Mme Najat Vallaud-Belkacem, ministre. On peut se défier de tout, mais en ce cas on ne réformera jamais rien car il sera toujours plus inquiétant d’entrer dans un nouveau système que de rester dans celui que l’on connaît. Mais lorsque celui-ci présente autant d’insuffisances qu’aujourd’hui, je crois vraiment qu’il faut nous faire confiance pour avancer. Nous avons, nous, décidé de faire confiance aux enseignants et aux équipes pédagogiques.

Mme la présidente. Nous en venons aux questions du groupe de l’Union des démocrates et indépendants.

La parole est à M. François Rochebloine.

M. François Rochebloine. Madame la ministre, la présentation de votre réforme du collège a suscité de profondes inquiétudes parmi les enseignants et relancé le débat sur l’efficacité et les difficultés de notre système scolaire. L’éducation nationale a besoin de moyens importants compte tenu de la redéfinition constante de ses missions et des besoins grandissants liés à l’évolution de notre société. Un constat alarmant et largement partagé est dressé depuis plusieurs années au sujet du taux de réussite scolaire. Notre système éducatif, en stagnant, serait ainsi devenu l’un des plus inégalitaires d’Europe. Ce qui est en cause aujourd’hui, c’est la méthode que vous employez pour réformer, qui s’apparente à un nouveau passage en force après la réforme des rythmes scolaires, mais aussi le sentiment que l’acquisition des fondamentaux n’est plus au cœur des programmes. Trop d’élèves entrent au collège sans les maîtriser. Ne serait-il pas plus urgent d’agir à ce niveau avant de mener la réforme contestée du collège ?
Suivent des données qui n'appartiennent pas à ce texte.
(** C8. When the controller answers [get_snap_info] for the snap of a
    row, the fetching dialog, if there is one, is closed, leaving the
    screen [cur].  With no channel, a [FetchingFailed] dialog for the row
    is created and shown over [cur], and the screen under it is not
    replaced by a detail view; the dialog holds the row, whose
    [load_info] its "Try again" button calls.  With a channel, the detail
    view of the snap replaces the screen. *)
Theorem info_ready_failed_or_detail (v : View) (frame : nat) (fr : info_frame)
    (box : SnapCheckBox) (cur : widget) (chans : list ChannelSnapInfo) :
  info_frames v !! frame = Some fr ->
  boxes v !! if_self fr = Some box ->
  eval (close_fetching (if_fi fr)) v = Ok tt ->
  w (exec (close_fetching (if_fi fr)) v) = Some cur ->
  let snap := set_channels chans (cb_snap box) in
  let v' := exec (info_ready frame chans) v in
  eval (info_ready frame chans) v = Ok tt /\
  (chans = [] ->
     exists ff width,
       w v' = Some (Overlay ff width cur) /\
       dialogs v' !! ff = Some (FetchingFailed false (if_self fr) width) /\
       last (trace v') = Some (ShowOverlay ff width) /\
       forall answer,
         FetchingFailed_load ff answer v'
           = load_info (if_self fr) answer (exec (FetchingFailed_close ff) v')) /\
  (chans <> [] ->
     w v' = Some (DetailScreen
                    (SnapInfoView_init snap
                       (channel <$> to_install v !! name snap))) /\
     last (trace v') = Some (SetHeader (SnapTitle (name snap)
                               (publisher snap) (verified snap)))).
Proof.
  intros Hfr Hbox Hclose Hw snap v'.
  unfold eval, exec in Hclose, Hw.
  destruct (close_fetching (if_fi fr) v) as [r v0] eqn:E.
  cbn [fst snd] in Hclose, Hw. subst r.
  pose proof (info_ready_outcome v v0 frame fr box cur chans Hfr Hbox E Hw)
    as Hrun.
  cbn zeta in Hrun. subst v'. unfold eval, exec. rewrite Hrun.
  cbn [fst snd]. split; [reflexivity |]. split.
  - intros ->. eexists _, _.
    cbn [w dialogs trace with_w with_trace with_dialogs with_info_frames
         with_boxes].
    split; [reflexivity |]. split; [apply lookup_snoc |].
    split; [apply last_snoc |].
    intros answer. unfold FetchingFailed_load, exec.
    set (v2 := with_w _ _).
    assert (Hff : dialogs v2 !! length (dialogs v0)
                  = Some (FetchingFailed false (if_self fr)
                            (failed_width (set_channels [] (cb_snap box)))))
      by apply lookup_snoc.
    rewrite run_bind, (FetchingFailed_close_open v2 _ _ _ Hff). cbn [snd].
    erewrite run_bind_ok; cycle 1.
    { apply run_deref. cbn [dialogs with_w with_trace with_dialogs].
      apply list_lookup_insert_eq. apply lookup_lt_Some in Hff. exact Hff. }
    reflexivity.
  - intros Hne. destruct chans as [| c chans]; [congruence |].
    cbn [w trace with_w with_trace].
    pose proof (same_to_install_close_fetching (if_fi fr) v) as Ht.
    unfold same, exec in Ht. rewrite E in Ht. cbn [snd] in Ht.
    unfold detail_of. rewrite Ht. split; [reflexivity | apply last_snoc].
Qed.
(** * Exchange adapters: signed private requests (liqui) and the cached
      market-data wrapper (poloniex)

    A shallow embedding of [exchanges/liqui/liqui.go] and of the poloniex
    wrapper, with the helpers of the [common], [nonce], [ticker] and
    [orderbook] packages they call.  Go strings are byte strings
    ([string]), [int64] is [Z] with its wrap-around written out, [float64]
    is the primitive binary64 float, Go maps are [gmap]s, and every
    pointer-receiver method returns the updated receiver. *)

From Stdlib Require Import ZArith List Ascii String Floats.
From Stdlib Require Import DecimalPos DecimalZ DecimalString.
From stdpp Require Import gmap strings list fin_maps sorting.

Local Open Scope string_scope.
Local Open Scope Z_scope.

(** ** Go base values *)

(** A Go [error] as the sources build it: [errors.New] and [fmt.Errorf]
    (without [%w]) both yield a value that carries a message and nothing
    else.  A [nil] error is [None] of [option error]. *)
Record error : Type := errors_New { Error : string }.

Global Instance error_eq_dec : EqDecision error.
Proof. solve_decision. Defined.

Definition wrap_int64 (z : Z) : Z := (z + 2 ^ 63) mod 2 ^ 64 - 2 ^ 63.

Module strconv.
(** [strconv.FormatInt(n, 10)]. *)
Definition FormatInt (n : Z) : string := NilZero.string_of_int (Z.to_int n).
End strconv.

Module fmt.
(** [fmt.Sprintf] for a format whose only verb is one [%s]. *)
Fixpoint Sprintf1 (format arg : string) : string :=
  match format with
  | String "%"%char (String "s"%char rest) => arg ++ rest
  | String c rest => String c (Sprintf1 rest arg)
  | EmptyString => EmptyString
  end.
(** * A skip list (stl::skip_list) and its specification

    Shallow embedding of [include/skip_list.hpp].

    - Nodes live in a per-container store (a list addressed by index); a
      [std::shared_ptr<Node>] is an [option nat] ([None] is the null pointer).
      Nodes are never freed in the model: an unreferenced node is simply
      unreachable.
    - [std::mt19937] with [uniform_real_distribution<double>(0,1)] is an
      explicit stream of draws [nat -> Q], consumed from the front.
    - Every operation returns an [outcome]: a value, the iterator's
      [std::runtime_error], undefined behaviour (null dereference or a vector
      index out of range), or exhaustion of the model's loop fuel.
    - [size_t] counters are [nat]: [size_] counts nodes that all sit in
      memory and levels stay below [MAX_LEVEL], so neither the 64-bit
      wrap-around nor the conversion in [int i = max_level_] is ever reached.
    - The const and non-const overloads of find, lower_bound and upper_bound
      repeat one algorithm; each has one definition here. The comparator is
      a stateless function of the element type, the allocator is not
      modelled. *)

From Stdlib Require Import QArith Lia Permutation String.
From stdpp Require Import base list sorting.

Local Open Scope nat_scope.

(** ** Outcomes of an operation *)

Inductive outcome (A : Type) : Type :=
| Ret (a : A)
| Throw
| Fault
| Timeout.
Arguments Ret {A} a.
Arguments Throw {A}.
Arguments Fault {A}.
Arguments Timeout {A}.

Definition obind {A B} (m : outcome A) (k : A -> outcome B) : outcome B :=
  match m with
  | Ret a => k a
  | Throw => Throw
  | Fault => Fault
  | Timeout => Timeout
  end.

Notation "'do' x <- m ; k" := (obind m (fun x => k))
  (at level 10, x name, m at level 100, k at level 200).
Notation "'do' ( x , y ) <- m ; k" := (obind m (fun xy => let (x, y) := xy in k))
  (at level 10, x name, y name, m at level 100, k at level 200).

(** [std::vector::operator[]]: an index out of range is undefined behaviour. *)
Definition vec_at {A} (v : list A) (i : nat) : outcome A :=
  match v !! i with
  | Some x => Ret x
  | None => Fault
  end.

Definition vec_set {A} (v : list A) (i : nat) (x : A) : outcome (list A) :=
  if decide (i < length v) then Ret (<[i := x]> v) else Fault.

(** ** Constants and the level generator *)

Definition MAX_LEVEL : nat := 32.
Definition P : Q := 1 # 4.

Definition rng := nat -> Q.

(** One call of [dist_(gen_)]: the next draw and the advanced generator. *)
Definition draw (g : rng) : Q * rng := (g 0, fun n => g (S n)).

(** [d < P] on the draw. *)
Definition below_P (d : Q) : bool := negb (Qle_bool P d).

Fixpoint random_level_loop (fuel : nat) (g : rng) (level : nat) : outcome (nat * rng) :=
  match fuel with
  | 0 => Timeout
  | S fuel' =>
      let (d, g') := draw g in
      if below_P d && (level <? MAX_LEVEL - 1)
      then random_level_loop fuel' g' (S level)
      else Ret (level, g')
  end.

Definition random_level (g : rng) : outcome (nat * rng) :=
  random_level_loop (S MAX_LEVEL) g 0.

(** *** The generator's distribution

    A draw is below [P] or not; a pattern fixes that outcome for the first
    draws of a stream. Draws being independent and uniform on [0,1), a draw
    is below [P] with probability [P], and a pattern has the product of its
    draws' probabilities. *)

Fixpoint agrees (g : rng) (pat : list bool) : bool :=
  match pat with
  | [] => true
  | b :: pat' => Bool.eqb (below_P (g 0)) b && agrees (fun n => g (S n)) pat'
  end.

Fixpoint pattern_prob (pat : list bool) : Q :=
  match pat with
  | [] => 1
  | b :: pat' => ((if b then P else 1 - P) * pattern_prob pat')%Q
  end.

(** The draws that make the generator return [L]: [L] draws below [P], then
    one that is not, unless [L] is the cap. *)
Definition level_pattern (L : nat) : list bool :=
  repeat true L ++ (if L <? MAX_LEVEL - 1 then [false] else []).

Definition level_prob (L : nat) : Q := pattern_prob (level_pattern L).

Fixpoint Qpow (q : Q) (n : nat) : Q :=
  match n with
  | 0 => 1
  | S n' => (q * Qpow q n')%Q
  end.

(** ** Nodes, iterators and the container *)

Section SkipList.
Context {T : Type}.
(** [Compare::operator()], the value [T{}], and the element type's own
    [operator==] and [operator<] (used by [std::equal] and
    [std::lexicographical_compare]). *)
Variable comp_ : T -> T -> bool.
Variable T_default : T.
Variable T_eq : T -> T -> bool.
Variable T_lt : T -> T -> bool.

Record SkipListNode : Type := mkNode {
  value : T;
  forward : list (option nat);
  level : nat
}.

(** [SkipListNode(val, lvl)]: [forward.resize(lvl + 1)]. *)
Definition new_node (val : T) (lvl : nat) : SkipListNode :=
  mkNode val (replicate (lvl + 1) None) lvl.

(** The store of nodes: a [shared_ptr] names a node by its index. *)
Local Abbreviation store := (list SkipListNode).

(** [SkipListIterator]: its [current_] pointer. *)
Definition iterator := option nat.

Record skip_list : Type := mkSL {
  heap : store;
  head_ : option nat;
  size_ : nat;
  max_level_ : nat;
  gen_ : rng
}.

(** [p->...] on a shared pointer. *)
Definition deref (h : store) (p : option nat) : outcome SkipListNode :=
  match p with
  | None => Fault
  | Some n =>
      match h !! n with
      | Some nd => Ret nd
      | None => Fault
      end
  end.

(** [p->forward[i] = q]. *)
Definition set_forward (h : store) (p : option nat) (i : nat) (q : option nat) : outcome store :=
  match p with
  | None => Fault
  | Some n =>
      do nd <- deref h p;
      do fw <- vec_set (forward nd) i q;
      Ret (<[n := mkNode (value nd) fw (level nd)]> h)
  end.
Pour tous ces élèves qui ont raté leur apprentissage dès l’école élémentaire, quelles perspectives demeurent ? Trop de situations objectives dans nos villes et dans nos quartiers qui se ghettoïsent entretiennent cet état de fait et renforcent les décrochages scolaires. Nous savons par exemple que la jeunesse a beaucoup régressé en lecture, et chacun peut se rendre compte de la pauvreté de la langue couramment parlée. Il semble donc plus que jamais indispensable de recentrer les enseignements, quitte à abandonner le référentiel des compétences pour revenir aux apprentissages fondamentaux, c’est-à-dire au savoir lire, écrire et compter, qui sont indispensables pour la poursuite de tout cursus scolaire. Dans ce contexte, revaloriser à l’école et au collège la dictée, cet exercice de moins en moins pratiqué, favoriserait l’appropriation de la langue écrite par les mots, quoi qu’on en pense. Songeons au formidable succès des Dicos d’or créés par Bernard Pivot mais aussi à toutes les initiatives prises en dehors du cadre scolaire par les associations ! Sur ce point, beaucoup de Français s’interrogent et nous serons, quant à nous, particulièrement vigilants.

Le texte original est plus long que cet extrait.